_WORK TO COMPLETE_
Reproduce exactly, from the data that follows, the line with "Lemma pair_wf r6", the line with "BTF id, and", and every line that lies between them.

START INPUT RECORDS

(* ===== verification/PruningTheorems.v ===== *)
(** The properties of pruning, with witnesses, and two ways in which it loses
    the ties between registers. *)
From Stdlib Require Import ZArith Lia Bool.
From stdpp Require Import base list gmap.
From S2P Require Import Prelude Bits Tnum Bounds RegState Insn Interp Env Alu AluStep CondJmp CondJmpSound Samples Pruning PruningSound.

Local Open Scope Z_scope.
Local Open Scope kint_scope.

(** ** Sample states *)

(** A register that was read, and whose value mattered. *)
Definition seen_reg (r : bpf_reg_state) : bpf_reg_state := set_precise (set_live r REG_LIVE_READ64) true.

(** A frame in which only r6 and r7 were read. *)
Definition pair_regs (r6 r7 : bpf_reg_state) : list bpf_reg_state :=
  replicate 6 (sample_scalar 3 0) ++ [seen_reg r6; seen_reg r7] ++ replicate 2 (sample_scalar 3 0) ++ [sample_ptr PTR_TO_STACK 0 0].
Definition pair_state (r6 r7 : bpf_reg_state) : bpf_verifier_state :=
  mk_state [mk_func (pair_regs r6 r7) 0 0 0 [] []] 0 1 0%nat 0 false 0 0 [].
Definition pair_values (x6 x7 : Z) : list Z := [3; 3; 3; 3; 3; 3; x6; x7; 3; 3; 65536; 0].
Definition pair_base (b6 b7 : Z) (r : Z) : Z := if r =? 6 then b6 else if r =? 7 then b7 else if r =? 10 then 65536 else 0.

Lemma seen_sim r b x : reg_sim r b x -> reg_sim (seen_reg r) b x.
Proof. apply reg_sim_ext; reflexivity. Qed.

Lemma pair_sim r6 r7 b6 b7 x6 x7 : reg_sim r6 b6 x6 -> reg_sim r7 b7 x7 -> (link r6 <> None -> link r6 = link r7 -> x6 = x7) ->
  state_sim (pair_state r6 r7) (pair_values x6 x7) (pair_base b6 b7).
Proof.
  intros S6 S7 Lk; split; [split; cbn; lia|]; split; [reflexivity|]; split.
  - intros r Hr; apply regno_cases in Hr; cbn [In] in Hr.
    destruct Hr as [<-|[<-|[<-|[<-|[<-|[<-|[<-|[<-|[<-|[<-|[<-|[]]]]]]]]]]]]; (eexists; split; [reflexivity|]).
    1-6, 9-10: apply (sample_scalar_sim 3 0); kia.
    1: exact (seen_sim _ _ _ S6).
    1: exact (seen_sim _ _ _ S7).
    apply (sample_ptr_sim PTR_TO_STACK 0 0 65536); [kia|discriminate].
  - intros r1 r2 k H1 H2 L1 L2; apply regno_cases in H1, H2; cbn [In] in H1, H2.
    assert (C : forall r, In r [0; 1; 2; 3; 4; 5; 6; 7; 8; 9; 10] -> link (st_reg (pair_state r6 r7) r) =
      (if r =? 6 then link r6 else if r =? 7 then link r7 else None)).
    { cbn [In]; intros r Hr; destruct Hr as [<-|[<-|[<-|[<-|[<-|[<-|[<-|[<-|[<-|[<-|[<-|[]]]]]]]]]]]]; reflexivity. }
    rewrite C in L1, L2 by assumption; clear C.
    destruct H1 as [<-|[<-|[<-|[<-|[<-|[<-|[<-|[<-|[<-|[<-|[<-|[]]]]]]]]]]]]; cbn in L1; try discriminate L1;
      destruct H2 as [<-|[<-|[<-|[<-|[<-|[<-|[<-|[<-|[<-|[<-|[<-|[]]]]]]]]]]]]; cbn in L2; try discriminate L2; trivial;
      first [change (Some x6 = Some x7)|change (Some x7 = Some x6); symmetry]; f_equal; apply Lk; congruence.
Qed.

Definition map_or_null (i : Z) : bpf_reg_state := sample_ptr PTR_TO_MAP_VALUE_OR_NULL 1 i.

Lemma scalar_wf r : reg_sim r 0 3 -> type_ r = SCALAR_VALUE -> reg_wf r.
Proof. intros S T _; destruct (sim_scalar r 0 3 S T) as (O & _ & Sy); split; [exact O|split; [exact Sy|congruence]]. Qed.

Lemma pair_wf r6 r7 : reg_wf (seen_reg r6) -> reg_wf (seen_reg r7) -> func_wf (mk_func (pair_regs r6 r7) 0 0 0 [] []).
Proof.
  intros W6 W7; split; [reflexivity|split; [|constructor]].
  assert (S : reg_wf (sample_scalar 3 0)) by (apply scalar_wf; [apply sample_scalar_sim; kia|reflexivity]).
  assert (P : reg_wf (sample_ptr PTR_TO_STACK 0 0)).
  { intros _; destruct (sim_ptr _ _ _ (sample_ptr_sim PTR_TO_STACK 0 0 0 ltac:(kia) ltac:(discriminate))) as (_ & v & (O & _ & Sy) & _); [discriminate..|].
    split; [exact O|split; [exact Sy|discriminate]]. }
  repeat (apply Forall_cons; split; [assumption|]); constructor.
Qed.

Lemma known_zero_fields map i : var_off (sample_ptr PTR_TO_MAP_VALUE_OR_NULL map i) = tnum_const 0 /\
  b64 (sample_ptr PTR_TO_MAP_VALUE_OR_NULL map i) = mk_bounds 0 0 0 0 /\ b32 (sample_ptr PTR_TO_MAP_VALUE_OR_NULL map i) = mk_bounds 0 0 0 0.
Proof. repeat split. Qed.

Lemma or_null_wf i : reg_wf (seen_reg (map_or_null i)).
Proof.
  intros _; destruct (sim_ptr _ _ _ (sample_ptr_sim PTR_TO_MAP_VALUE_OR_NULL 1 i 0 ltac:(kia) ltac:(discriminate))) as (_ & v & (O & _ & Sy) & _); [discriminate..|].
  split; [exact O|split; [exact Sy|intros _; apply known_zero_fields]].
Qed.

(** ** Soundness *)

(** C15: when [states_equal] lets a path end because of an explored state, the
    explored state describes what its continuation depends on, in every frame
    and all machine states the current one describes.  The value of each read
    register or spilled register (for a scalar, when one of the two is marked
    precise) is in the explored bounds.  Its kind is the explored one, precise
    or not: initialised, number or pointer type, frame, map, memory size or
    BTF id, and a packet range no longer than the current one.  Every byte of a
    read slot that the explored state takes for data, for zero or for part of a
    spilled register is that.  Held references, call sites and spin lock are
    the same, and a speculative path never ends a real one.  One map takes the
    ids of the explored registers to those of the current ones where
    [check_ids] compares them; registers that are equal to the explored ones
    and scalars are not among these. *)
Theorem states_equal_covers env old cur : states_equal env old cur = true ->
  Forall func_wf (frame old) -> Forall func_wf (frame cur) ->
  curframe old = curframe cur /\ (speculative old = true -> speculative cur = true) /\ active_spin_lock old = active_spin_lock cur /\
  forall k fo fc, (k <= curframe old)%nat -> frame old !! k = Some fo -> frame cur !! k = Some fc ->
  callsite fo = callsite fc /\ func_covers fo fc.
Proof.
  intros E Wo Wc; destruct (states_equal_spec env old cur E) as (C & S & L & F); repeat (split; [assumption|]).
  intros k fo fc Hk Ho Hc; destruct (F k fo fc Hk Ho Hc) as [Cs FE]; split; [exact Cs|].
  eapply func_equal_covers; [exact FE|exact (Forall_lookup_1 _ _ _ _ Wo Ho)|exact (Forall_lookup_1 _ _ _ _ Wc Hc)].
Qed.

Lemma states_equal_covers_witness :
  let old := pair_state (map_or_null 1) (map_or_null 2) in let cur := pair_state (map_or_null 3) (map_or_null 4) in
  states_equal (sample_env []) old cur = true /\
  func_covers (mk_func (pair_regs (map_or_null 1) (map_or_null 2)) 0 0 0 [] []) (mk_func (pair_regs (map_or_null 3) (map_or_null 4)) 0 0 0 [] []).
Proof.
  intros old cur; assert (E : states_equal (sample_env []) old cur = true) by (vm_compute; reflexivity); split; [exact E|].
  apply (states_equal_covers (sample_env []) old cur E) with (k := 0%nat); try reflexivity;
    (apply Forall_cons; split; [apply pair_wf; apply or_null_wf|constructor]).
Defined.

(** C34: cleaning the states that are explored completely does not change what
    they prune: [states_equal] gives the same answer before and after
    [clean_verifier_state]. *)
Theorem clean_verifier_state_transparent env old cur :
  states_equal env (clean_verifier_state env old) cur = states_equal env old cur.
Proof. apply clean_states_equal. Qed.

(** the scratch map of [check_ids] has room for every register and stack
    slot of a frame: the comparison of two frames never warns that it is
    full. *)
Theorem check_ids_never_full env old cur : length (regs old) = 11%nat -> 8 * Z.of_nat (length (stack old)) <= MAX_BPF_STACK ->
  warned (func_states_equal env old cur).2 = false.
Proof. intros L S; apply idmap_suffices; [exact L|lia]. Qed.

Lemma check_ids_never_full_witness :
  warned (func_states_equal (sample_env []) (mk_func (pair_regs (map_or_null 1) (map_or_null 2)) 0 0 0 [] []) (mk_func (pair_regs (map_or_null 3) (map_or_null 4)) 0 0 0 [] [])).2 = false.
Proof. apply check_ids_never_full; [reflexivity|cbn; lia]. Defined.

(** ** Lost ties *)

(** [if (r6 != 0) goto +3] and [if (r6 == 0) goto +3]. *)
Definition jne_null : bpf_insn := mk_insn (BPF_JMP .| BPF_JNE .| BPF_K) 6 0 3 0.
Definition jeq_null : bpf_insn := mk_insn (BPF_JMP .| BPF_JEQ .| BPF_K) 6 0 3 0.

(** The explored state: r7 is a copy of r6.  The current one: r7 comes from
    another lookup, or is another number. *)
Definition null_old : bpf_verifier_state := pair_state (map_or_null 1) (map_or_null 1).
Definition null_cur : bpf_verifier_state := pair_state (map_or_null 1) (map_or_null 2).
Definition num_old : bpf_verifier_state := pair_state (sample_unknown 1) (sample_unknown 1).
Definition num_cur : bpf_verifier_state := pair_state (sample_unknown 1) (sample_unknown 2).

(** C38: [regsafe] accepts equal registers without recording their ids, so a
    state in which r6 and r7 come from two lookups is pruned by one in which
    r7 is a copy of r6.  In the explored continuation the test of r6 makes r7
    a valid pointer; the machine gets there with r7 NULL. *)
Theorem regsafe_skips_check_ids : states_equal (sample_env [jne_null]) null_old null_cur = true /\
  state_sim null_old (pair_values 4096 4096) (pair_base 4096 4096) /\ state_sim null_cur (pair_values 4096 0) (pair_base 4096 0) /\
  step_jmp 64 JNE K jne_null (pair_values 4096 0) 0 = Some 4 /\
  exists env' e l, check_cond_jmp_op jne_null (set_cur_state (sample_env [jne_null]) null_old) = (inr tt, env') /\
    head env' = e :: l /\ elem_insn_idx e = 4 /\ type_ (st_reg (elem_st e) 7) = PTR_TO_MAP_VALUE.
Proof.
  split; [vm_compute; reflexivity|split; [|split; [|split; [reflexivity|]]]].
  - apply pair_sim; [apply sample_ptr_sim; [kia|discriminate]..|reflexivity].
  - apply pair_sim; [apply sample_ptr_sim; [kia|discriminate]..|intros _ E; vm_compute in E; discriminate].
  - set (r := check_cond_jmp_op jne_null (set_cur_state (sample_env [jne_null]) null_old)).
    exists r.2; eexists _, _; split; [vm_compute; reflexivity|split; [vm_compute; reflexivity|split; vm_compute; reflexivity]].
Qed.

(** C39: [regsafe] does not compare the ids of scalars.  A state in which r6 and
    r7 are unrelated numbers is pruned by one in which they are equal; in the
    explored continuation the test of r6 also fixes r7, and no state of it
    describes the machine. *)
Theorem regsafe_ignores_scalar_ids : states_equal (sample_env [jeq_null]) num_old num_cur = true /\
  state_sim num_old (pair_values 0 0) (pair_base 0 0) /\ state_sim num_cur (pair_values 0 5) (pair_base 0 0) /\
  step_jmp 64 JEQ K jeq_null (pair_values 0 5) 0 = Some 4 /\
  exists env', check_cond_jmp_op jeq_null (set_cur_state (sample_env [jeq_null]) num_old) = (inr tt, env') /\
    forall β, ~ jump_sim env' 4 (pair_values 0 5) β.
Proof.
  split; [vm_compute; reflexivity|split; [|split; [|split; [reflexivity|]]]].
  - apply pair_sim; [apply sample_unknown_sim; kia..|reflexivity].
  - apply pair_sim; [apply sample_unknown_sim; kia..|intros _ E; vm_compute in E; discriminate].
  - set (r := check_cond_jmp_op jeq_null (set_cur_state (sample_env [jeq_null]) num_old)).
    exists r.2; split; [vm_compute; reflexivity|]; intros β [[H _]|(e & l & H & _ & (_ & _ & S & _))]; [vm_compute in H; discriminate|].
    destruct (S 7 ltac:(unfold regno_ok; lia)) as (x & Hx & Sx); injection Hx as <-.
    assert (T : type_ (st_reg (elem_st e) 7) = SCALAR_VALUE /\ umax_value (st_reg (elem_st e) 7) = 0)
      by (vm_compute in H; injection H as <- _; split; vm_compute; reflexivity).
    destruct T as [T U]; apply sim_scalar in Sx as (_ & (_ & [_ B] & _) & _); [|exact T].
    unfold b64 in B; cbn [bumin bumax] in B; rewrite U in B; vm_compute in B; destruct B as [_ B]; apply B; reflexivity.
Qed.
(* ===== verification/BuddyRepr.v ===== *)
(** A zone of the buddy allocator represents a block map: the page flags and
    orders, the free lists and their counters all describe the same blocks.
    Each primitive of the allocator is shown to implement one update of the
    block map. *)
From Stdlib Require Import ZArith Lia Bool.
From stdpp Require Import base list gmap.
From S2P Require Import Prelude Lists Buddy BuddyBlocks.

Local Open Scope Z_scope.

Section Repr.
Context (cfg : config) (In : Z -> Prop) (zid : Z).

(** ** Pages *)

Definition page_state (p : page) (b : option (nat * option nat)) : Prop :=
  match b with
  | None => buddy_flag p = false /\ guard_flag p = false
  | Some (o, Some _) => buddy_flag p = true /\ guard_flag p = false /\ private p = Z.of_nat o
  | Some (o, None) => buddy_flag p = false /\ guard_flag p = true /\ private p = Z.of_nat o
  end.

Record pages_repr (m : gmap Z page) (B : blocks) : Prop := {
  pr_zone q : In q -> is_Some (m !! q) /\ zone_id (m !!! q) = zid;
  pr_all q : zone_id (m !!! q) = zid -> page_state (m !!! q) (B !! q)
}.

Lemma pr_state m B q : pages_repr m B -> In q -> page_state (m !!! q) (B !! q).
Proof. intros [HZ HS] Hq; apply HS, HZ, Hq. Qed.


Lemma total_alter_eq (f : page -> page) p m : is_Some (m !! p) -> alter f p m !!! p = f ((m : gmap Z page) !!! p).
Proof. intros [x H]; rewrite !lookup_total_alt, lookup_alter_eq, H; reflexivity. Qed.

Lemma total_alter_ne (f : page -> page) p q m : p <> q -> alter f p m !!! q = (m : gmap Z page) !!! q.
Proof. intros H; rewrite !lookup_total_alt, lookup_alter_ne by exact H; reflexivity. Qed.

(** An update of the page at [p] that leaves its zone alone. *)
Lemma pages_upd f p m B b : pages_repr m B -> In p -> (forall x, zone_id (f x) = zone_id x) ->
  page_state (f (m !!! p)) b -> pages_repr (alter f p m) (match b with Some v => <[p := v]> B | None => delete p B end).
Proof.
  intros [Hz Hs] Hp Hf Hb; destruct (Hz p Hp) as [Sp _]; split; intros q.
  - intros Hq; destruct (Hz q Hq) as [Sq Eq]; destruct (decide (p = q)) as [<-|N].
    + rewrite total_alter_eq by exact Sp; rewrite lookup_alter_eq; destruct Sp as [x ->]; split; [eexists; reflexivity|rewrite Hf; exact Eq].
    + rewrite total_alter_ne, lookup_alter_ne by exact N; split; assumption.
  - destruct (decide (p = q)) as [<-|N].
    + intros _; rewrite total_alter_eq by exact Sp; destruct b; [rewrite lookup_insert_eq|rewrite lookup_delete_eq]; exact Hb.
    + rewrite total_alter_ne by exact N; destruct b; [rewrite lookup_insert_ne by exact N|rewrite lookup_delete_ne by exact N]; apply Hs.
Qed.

END INPUT RECORDS

_RESPONSE TO THIS TASK_
Lemma pair_wf r6 r7 : reg_wf (seen_reg r6) -> reg_wf (seen_reg r7) -> func_wf (mk_func (pair_regs r6 r7) 0 0 0 [] []).
Proof.
  intros W6 W7; split; [reflexivity|split; [|constructor]].
  assert (S : reg_wf (sample_scalar 3 0)) by (apply scalar_wf; [apply sample_scalar_sim; kia|reflexivity]).
  assert (P : reg_wf (sample_ptr PTR_TO_STACK 0 0)).
  { intros _; destruct (sim_ptr _ _ _ (sample_ptr_sim PTR_TO_STACK 0 0 0 ltac:(kia) ltac:(discriminate))) as (_ & v & (O & _ & Sy) & _); [discriminate..|].
    split; [exact O|split; [exact Sy|discriminate]]. }
  repeat (apply Forall_cons; split; [assumption|]); constructor.
Qed.

Lemma known_zero_fields map i : var_off (sample_ptr PTR_TO_MAP_VALUE_OR_NULL map i) = tnum_const 0 /\
  b64 (sample_ptr PTR_TO_MAP_VALUE_OR_NULL map i) = mk_bounds 0 0 0 0 /\ b32 (sample_ptr PTR_TO_MAP_VALUE_OR_NULL map i) = mk_bounds 0 0 0 0.
Proof. repeat split. Qed.

Lemma or_null_wf i : reg_wf (seen_reg (map_or_null i)).
Proof.
  intros _; destruct (sim_ptr _ _ _ (sample_ptr_sim PTR_TO_MAP_VALUE_OR_NULL 1 i 0 ltac:(kia) ltac:(discriminate))) as (_ & v & (O & _ & Sy) & _); [discriminate..|].
  split; [exact O|split; [exact Sy|intros _; apply known_zero_fields]].
Qed.

(** ** Soundness *)

(** C15: when [states_equal] lets a path end because of an explored state, the
    explored state describes what its continuation depends on, in every frame
    and all machine states the current one describes.  The value of each read
    register or spilled register (for a scalar, when one of the two is marked
    precise) is in the explored bounds.  Its kind is the explored one, precise
    or not: initialised, number or pointer type, frame, map, memory size or
    BTF id, and a packet range no longer than the current one.  Every byte of a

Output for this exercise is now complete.